I say yes, for the usual reason. I always figure I will not be alive when the time comes to do anything about this, or, as likely, I will not be elected. I never say yes to invitations to speak or read or teach if the proposed time is a month or two ahead, believing that there might be a chance I will be living when the time comes. But a year from now is very safe.
I ponder the vast unlikelihood of PBK’s selection of me, after all this time, out of its 300,000 members. Did my name come up on some computer screen, as the result of random choice? My acceptance of the nomination is as unlikely as the coincidence (it seems to me) of its coming upon me. To all this happenstance, I say an unbelieving yes.
Sallie Bingham, whom I have known since we met at the National Book Critics Circle’s yearly meetings (or perhaps it was the National Book Award ceremonies in the early seventies), sends me a copy of The American Voice, a magazine she publishes in Kentucky. There is a small essay of mine in this issue.
When we first knew each other in New York, I had no idea who Sallie was—a daughter of Kentucky’s most famous family, as it turned out—until her family sold its interest in the Louisville Courier-Journal and the story of the family’s internecine war was revealed.

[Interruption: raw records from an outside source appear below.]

(** * The response-shaping pipeline of the image-analysis server

    A shallow embedding of the [/api/analyze-image] handler of the
    Express server: the request check, the generation settings sent to
    the vision model, the extraction of a JSON object from the model's
    text, the shape check, the fitting of title, description and tags to
    the caller's character budgets, and the fallback result.

    JavaScript strings are sequences of UTF-16 code units, JavaScript
    values are a tagged union, an exception is an explicit [Throw]
    completion, and the one outbound call to the model is a node of a
    small interaction tree whose continuation receives what the model
    answered.  [console.log] calls are not modelled.  The three limits
    are numbers with an integer value, as the request contract has them;
    the arithmetic and the number-to-text conversion the handler applies
    to them are those of binary64, written out on integers. *)

From Stdlib Require Import ZArith List Bool Lia String Ascii NArith QArith Qround.
From Stdlib Require Import DecimalString DecimalZ DecimalPos.
From Stdlib Require Import PrimFloat.
From Stdlib Require Uint63 FloatOps SpecFloat.
Import ListNotations.

Local Open Scope Z_scope.

(** ** JavaScript strings *)

Module JsString.

(** A string is its list of UTF-16 code units. *)
Definition jsstring : Type := list N.

(** An ASCII literal as a JavaScript string. *)
Definition lit (s : string) : jsstring :=
  List.map N_of_ascii (list_ascii_of_string s).

(** [s.length] *)
Definition jslen (s : jsstring) : Z := Z.of_nat (List.length s).

Definition eqb (a b : jsstring) : bool :=
  if list_eq_dec N.eq_dec a b then true else false.

(** [s.substring(a, b)]: both indices are clamped to [0, s.length] and
    swapped when the first exceeds the second. *)
Definition clamp (x len : Z) : Z := Z.min (Z.max x 0) len.

Definition substring (s : jsstring) (a b : Z) : jsstring :=
  let len := jslen s in
  let a' := clamp a len in
  let b' := clamp b len in
  let from := Z.min a' b' in
  let to := Z.max a' b' in
  firstn (Z.to_nat (to - from)) (skipn (Z.to_nat from) s).

(** The code units that [\s] matches and that [trim] strips: the
    WhiteSpace and LineTerminator productions of ECMAScript. *)
Definition is_ws (c : N) : bool :=
  ((9 <=? c) && (c <=? 13) || (c =? 32) || (c =? 160) || (c =? 5760)
   || (8192 <=? c) && (c <=? 8202) || (c =? 8232) || (c =? 8233)
   || (c =? 8239) || (c =? 8287) || (c =? 12288) || (c =? 65279))%N.

Definition space : N := 32%N.
Definition hash : N := 35%N.

Fixpoint dropWhile (p : N -> bool) (s : jsstring) : jsstring :=
  match s with
  | [] => []
  | c :: r => if p c then dropWhile p r else s
  end.

Definition trimStart (s : jsstring) : jsstring := dropWhile is_ws s.
Definition trimEnd (s : jsstring) : jsstring := rev (dropWhile is_ws (rev s)).

(** [s.trim()] *)
Definition trim (s : jsstring) : jsstring := trimEnd (trimStart s).

(** The character class [[#\s]]. *)
Definition hash_or_ws (c : N) : bool := (c =? hash)%N || is_ws c.

(** [s.replace(/[#\s]+/g, ' ')]: every maximal run of class members
    becomes one space.  [in_run] tells that the previous code unit
    belonged to a run already replaced. *)
Fixpoint replace_runs (in_run : bool) (s : jsstring) : jsstring :=
  match s with
  | [] => []
  | c :: r =>
      if hash_or_ws c
      then (if in_run then replace_runs true r else space :: replace_runs true r)
      else c :: replace_runs false r
  end.

Definition replace_hash_ws (s : jsstring) : jsstring := replace_runs false s.

(** [parts.join(sep)] on an array of strings. *)
Fixpoint join (sep : jsstring) (parts : list jsstring) : jsstring :=
  match parts with
  | [] => []
  | [p] => p
  | p :: rest => p ++ sep ++ join sep rest
  end.

(** The decimal digits of an integer, with a minus sign when negative. *)
Definition of_Z (n : Z) : jsstring :=
  lit (NilZero.string_of_int (Z.to_int n)).

End JsString.
Import JsString.

(** ** JavaScript numbers with an integer value

    Every JavaScript number is a binary64 value.  An integer is one
    exactly when it has at most 53 significant bits and is below 2^1024
    in magnitude; the result of an addition is the exact sum rounded to
    the nearest such value, ties to the even significand, and an
    infinity when the rounded magnitude reaches 2^1024. *)

Module Binary64.

Inductive Number : Type :=
| Finite (value : Z)
| Infinite (negative : bool).

(** Rounding of an integer to 53 significant bits, ties to even. *)
Definition round53 (n : Z) : Z :=
  let a := Z.abs n in
  if a <=? 9007199254740992 then n
  else
    let e := Z.log2 a - 52 in
    let q := Z.shiftr a e in
    let r := a - Z.shiftl q e in
    let half := Z.shiftl 1 (e - 1) in
    let q' := if (half <? r) || ((r =? half) && Z.odd q) then q + 1 else q in
    Z.sgn n * Z.shiftl q' e.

I never guessed she was wealthy: my Sallie Bingham? She was shy, unassuming, quite willing to lunch at my suggestion at a grubby sandwich shop. I assumed she was probably in New York on a small budget from the paper for which she worked as book editor.
Now she uses her money to assist women writers and to publish the magazine The American Voice, in which this short, sad piece of mine appears. I read it with dismay, wondering how I could have brought myself to display in print my grief at the deaths of Bill Whitehead, Lazarus, the fish, and the sight of the moribund Florida lions.
This is what I wrote on growing old:
Everyone does who survives. The inevitability of it is offensive to me, but what is to be done? To choose not to is oblivion, and do I want that, yet? No. I prefer half a loaf, a piece of the stale pie, diminishment, a slant of light, to total eclipse. The flowers of my life wilt, they lose their fragrance and their colors, but I cling to them, preferring them to nullity. I hear less, see crookedly, lose weight and height, grow spotted and stolid, placid and inept. A writer named Guy Davenport reminds me that for Edgar Allan Poe time was the unstoppable tread of death. This sound I hear more clearly than once I did, when the steps were muffled by activity and love, or drowned out by my hot pursuit of notice and satisfactions. I used to fly; now I linger or stumble. Once, it was always dawn; now it is twilight.
I collect metaphors for death. Driving down US I toward the flat and unexceptional Florida town of New Smyrna Beach, I pull over onto the shoulder of the road. I get out, and walk toward an elongated boxcar with grillwork at the sides. There, in three narrow cages, are six tired, sick-looking lions, with yellow, aged manes and flabby, ineffectual paws. Their eyes are full of tears. Scabs line their mouths. They lie in sawdust and excrement, haunch forced against haunch, and their flesh hangs upon their bones like drapery.